> _WHAT THIS TASK INVOLVES_
Using the records below, write out again exactly the lines that begin at the line containing "Fixpoint re_match (p" and end at the line containing "Definition cell : Type := option string.", and no other lines.

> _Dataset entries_
:::::
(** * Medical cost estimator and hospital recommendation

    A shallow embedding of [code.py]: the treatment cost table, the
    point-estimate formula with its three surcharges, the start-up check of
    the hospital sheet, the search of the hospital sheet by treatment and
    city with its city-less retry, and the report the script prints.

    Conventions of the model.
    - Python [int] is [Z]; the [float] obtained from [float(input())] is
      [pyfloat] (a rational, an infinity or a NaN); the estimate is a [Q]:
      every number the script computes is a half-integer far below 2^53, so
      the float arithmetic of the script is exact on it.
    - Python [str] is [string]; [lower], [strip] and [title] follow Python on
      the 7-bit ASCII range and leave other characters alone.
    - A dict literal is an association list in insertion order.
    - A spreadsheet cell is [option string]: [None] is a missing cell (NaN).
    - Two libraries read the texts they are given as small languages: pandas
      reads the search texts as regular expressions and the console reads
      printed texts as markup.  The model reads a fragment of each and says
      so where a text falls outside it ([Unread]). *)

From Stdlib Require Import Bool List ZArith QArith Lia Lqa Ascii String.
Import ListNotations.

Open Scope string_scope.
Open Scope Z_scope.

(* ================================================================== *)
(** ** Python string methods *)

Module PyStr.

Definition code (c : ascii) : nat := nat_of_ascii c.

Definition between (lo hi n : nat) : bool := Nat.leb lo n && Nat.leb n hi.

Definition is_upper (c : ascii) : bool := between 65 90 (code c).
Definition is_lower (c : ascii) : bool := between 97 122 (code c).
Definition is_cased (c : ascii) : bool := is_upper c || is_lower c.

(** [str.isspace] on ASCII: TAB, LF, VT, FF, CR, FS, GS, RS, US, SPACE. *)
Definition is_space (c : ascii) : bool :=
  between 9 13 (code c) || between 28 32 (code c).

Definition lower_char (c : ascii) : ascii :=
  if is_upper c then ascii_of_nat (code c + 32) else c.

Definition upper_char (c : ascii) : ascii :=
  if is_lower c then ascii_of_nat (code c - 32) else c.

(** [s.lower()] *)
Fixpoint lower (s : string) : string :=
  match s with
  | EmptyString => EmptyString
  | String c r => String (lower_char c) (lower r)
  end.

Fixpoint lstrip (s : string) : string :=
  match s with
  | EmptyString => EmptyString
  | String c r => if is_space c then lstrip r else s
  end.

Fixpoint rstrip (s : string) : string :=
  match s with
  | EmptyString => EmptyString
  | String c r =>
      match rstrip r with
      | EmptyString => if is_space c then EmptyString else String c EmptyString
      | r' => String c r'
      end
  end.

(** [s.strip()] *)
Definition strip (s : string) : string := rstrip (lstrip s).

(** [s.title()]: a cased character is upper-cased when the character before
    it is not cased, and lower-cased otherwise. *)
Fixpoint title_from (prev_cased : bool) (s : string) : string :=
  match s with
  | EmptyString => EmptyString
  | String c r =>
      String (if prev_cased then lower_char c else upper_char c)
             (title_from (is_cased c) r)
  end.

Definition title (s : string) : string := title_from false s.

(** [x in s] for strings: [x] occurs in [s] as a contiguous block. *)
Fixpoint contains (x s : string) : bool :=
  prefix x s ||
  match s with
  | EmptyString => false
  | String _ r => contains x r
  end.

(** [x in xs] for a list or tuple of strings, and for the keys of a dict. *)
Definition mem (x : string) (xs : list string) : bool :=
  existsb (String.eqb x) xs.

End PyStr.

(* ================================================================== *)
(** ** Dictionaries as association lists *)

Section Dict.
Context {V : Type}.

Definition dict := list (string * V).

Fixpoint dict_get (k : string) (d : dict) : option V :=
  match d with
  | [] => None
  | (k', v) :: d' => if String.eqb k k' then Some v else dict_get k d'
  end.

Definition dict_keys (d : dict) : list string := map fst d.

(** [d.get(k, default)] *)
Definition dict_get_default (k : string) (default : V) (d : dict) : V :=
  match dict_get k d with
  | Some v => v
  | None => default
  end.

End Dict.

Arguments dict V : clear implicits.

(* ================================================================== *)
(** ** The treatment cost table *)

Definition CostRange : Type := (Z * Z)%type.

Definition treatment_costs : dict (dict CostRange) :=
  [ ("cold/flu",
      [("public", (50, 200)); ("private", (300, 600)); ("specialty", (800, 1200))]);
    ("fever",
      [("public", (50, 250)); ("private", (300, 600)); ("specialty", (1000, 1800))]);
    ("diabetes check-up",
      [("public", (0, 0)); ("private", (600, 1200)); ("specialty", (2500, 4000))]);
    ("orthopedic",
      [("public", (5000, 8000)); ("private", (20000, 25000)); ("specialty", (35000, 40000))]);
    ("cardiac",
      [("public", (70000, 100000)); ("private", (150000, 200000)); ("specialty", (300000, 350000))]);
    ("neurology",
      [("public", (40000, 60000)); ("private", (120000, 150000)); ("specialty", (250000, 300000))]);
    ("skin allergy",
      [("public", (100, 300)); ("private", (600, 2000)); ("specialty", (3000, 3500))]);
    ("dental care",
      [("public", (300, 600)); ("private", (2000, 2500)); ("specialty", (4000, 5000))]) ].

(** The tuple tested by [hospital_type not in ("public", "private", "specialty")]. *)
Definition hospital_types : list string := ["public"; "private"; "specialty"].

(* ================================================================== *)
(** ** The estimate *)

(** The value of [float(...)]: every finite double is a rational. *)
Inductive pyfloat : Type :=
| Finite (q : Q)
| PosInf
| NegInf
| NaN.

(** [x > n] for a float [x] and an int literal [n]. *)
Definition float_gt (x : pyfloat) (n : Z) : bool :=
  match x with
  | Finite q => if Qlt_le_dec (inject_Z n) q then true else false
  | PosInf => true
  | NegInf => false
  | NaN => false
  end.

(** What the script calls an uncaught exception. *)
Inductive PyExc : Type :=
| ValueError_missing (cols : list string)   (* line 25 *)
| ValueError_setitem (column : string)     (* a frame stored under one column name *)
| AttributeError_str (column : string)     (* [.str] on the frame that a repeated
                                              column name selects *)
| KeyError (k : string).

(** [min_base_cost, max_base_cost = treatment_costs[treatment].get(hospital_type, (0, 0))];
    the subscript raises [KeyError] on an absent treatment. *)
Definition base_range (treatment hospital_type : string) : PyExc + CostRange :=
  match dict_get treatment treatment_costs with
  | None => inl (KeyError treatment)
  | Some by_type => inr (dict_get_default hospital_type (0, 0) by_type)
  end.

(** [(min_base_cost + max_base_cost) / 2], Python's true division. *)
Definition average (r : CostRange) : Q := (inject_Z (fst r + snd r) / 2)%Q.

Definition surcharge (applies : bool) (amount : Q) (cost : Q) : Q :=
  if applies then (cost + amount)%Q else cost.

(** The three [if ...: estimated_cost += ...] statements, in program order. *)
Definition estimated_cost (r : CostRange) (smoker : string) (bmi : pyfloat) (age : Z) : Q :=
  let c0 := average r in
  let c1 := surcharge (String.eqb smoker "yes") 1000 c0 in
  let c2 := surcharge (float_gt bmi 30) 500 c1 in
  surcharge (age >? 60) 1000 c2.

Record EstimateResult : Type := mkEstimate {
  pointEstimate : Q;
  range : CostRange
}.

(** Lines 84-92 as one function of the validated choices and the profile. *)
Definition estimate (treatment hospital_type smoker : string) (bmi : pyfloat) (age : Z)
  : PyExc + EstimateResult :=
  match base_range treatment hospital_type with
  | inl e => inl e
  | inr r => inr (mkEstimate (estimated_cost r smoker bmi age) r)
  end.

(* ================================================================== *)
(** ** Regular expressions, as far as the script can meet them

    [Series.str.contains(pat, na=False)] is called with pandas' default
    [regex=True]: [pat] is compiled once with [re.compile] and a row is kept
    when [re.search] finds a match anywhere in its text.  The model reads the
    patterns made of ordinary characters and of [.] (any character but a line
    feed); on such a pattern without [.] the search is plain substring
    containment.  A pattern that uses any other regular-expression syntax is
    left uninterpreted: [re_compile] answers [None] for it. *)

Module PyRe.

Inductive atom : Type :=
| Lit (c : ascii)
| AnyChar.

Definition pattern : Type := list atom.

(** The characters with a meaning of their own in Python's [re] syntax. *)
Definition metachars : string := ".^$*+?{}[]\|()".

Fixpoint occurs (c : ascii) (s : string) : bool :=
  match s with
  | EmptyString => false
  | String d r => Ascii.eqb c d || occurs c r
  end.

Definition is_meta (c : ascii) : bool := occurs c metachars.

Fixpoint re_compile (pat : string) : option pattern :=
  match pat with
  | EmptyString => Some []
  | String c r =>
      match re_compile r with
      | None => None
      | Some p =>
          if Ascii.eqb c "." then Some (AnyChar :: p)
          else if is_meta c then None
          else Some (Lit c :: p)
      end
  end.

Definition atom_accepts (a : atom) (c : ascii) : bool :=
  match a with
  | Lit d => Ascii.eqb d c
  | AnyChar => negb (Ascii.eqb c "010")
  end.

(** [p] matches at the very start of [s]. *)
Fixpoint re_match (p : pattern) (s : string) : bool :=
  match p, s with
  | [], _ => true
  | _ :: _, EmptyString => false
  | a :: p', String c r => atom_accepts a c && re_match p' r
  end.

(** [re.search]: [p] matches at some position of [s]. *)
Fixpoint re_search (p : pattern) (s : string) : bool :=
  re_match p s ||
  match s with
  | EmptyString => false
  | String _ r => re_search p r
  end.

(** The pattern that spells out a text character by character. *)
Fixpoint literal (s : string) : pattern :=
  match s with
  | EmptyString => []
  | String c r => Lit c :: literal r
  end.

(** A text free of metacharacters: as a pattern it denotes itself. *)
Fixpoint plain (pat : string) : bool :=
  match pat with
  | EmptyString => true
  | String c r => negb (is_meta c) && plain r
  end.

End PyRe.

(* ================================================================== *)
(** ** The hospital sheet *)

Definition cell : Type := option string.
:::::
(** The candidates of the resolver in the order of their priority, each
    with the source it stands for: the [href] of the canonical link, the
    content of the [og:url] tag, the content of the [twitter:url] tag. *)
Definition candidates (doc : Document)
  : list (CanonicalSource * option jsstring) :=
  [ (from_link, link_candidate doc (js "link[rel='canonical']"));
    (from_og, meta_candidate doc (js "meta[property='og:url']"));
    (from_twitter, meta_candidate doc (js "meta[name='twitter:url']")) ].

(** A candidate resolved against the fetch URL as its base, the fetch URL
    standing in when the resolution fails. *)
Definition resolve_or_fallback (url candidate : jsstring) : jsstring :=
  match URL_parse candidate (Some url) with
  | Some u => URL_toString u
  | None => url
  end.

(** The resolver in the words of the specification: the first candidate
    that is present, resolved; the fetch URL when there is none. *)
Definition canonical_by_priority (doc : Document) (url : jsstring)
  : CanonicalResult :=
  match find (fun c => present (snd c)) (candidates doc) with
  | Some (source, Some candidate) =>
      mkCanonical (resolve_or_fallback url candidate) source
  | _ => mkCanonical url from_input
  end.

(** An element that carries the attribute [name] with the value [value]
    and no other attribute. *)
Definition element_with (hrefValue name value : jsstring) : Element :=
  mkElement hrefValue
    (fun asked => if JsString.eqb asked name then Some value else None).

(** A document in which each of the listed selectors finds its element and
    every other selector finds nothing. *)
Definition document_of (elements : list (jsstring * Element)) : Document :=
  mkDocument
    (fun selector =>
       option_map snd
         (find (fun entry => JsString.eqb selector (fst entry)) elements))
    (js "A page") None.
:::::
> _WRITTEN SOLUTION_
Fixpoint re_match (p : pattern) (s : string) : bool :=
  match p, s with
  | [], _ => true
  | _ :: _, EmptyString => false
  | a :: p', String c r => atom_accepts a c && re_match p' r
  end.

(** [re.search]: [p] matches at some position of [s]. *)
Fixpoint re_search (p : pattern) (s : string) : bool :=
  re_match p s ||
  match s with
  | EmptyString => false
  | String _ r => re_search p r
  end.

(** The pattern that spells out a text character by character. *)
Fixpoint literal (s : string) : pattern :=
  match s with
  | EmptyString => []
  | String c r => Lit c :: literal r
  end.

(** A text free of metacharacters: as a pattern it denotes itself. *)
Fixpoint plain (pat : string) : bool :=
  match pat with
  | EmptyString => true
  | String c r => negb (is_meta c) && plain r
  end.

End PyRe.

(* ================================================================== *)
(** ** The hospital sheet *)

Definition cell : Type := option string.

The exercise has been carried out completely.